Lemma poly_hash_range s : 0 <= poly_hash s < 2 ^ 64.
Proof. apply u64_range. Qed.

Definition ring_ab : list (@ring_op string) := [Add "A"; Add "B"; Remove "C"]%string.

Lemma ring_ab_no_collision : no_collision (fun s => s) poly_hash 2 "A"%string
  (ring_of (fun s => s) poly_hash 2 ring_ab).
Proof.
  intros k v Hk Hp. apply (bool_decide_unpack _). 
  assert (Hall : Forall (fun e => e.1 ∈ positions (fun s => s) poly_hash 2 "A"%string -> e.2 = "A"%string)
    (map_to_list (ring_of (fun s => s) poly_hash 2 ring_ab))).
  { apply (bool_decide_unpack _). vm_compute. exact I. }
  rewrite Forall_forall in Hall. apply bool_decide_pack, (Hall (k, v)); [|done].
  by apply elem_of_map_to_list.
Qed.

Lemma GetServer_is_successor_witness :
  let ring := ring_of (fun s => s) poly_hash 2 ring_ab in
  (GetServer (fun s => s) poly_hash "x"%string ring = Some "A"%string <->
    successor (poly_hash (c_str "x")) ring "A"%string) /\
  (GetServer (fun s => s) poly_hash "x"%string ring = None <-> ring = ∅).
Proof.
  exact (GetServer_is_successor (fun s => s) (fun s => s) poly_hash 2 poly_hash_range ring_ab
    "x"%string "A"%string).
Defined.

==

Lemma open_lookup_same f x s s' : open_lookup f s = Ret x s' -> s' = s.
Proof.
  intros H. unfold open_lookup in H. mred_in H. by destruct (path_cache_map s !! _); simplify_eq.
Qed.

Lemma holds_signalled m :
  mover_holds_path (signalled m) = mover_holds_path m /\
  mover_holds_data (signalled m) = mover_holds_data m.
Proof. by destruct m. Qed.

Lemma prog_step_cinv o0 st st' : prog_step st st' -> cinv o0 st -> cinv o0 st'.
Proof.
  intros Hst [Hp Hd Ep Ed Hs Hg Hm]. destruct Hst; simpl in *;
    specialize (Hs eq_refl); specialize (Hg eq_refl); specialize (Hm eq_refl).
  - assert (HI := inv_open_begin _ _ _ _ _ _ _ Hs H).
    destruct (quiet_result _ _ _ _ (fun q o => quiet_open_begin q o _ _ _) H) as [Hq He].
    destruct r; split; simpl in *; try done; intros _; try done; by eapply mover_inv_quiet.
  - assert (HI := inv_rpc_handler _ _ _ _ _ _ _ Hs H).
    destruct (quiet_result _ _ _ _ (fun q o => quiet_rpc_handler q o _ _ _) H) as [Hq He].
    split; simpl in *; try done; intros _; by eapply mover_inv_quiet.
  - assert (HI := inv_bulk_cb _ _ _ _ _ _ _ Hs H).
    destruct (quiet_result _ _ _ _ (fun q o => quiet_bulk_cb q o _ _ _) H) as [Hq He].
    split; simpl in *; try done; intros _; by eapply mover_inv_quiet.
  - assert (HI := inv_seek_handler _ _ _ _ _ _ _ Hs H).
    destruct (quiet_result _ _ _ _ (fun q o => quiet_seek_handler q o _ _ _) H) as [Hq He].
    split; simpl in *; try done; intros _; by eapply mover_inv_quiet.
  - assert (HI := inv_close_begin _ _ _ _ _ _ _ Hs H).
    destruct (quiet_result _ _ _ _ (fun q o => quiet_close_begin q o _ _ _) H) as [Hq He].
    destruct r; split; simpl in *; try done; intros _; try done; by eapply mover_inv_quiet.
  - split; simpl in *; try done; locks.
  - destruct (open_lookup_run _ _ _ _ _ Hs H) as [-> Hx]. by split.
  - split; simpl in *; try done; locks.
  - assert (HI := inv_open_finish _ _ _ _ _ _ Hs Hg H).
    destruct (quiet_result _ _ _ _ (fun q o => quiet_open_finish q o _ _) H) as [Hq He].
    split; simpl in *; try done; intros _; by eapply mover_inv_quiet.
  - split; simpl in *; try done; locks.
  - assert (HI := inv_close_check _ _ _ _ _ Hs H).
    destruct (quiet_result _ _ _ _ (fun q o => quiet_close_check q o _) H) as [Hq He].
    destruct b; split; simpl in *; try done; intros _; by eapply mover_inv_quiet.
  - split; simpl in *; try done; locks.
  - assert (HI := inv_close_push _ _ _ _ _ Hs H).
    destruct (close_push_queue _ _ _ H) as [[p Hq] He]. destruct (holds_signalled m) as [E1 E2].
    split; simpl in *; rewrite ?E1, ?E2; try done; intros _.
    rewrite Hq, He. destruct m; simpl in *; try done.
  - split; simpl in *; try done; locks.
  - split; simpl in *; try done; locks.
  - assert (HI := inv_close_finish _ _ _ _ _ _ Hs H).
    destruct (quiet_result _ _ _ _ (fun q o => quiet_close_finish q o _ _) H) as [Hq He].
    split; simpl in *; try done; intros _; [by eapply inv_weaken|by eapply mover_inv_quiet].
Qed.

:: Exercise ::
Pick out all lines from the data above in which the word "Hall" appears.

:: Result of this exercise ::
  assert (Hall : Forall (fun e => e.1 ∈ positions (fun s => s) poly_hash 2 "A"%string -> e.2 = "A"%string)
  rewrite Forall_forall in Hall. apply bool_decide_pack, (Hall (k, v)); [|done].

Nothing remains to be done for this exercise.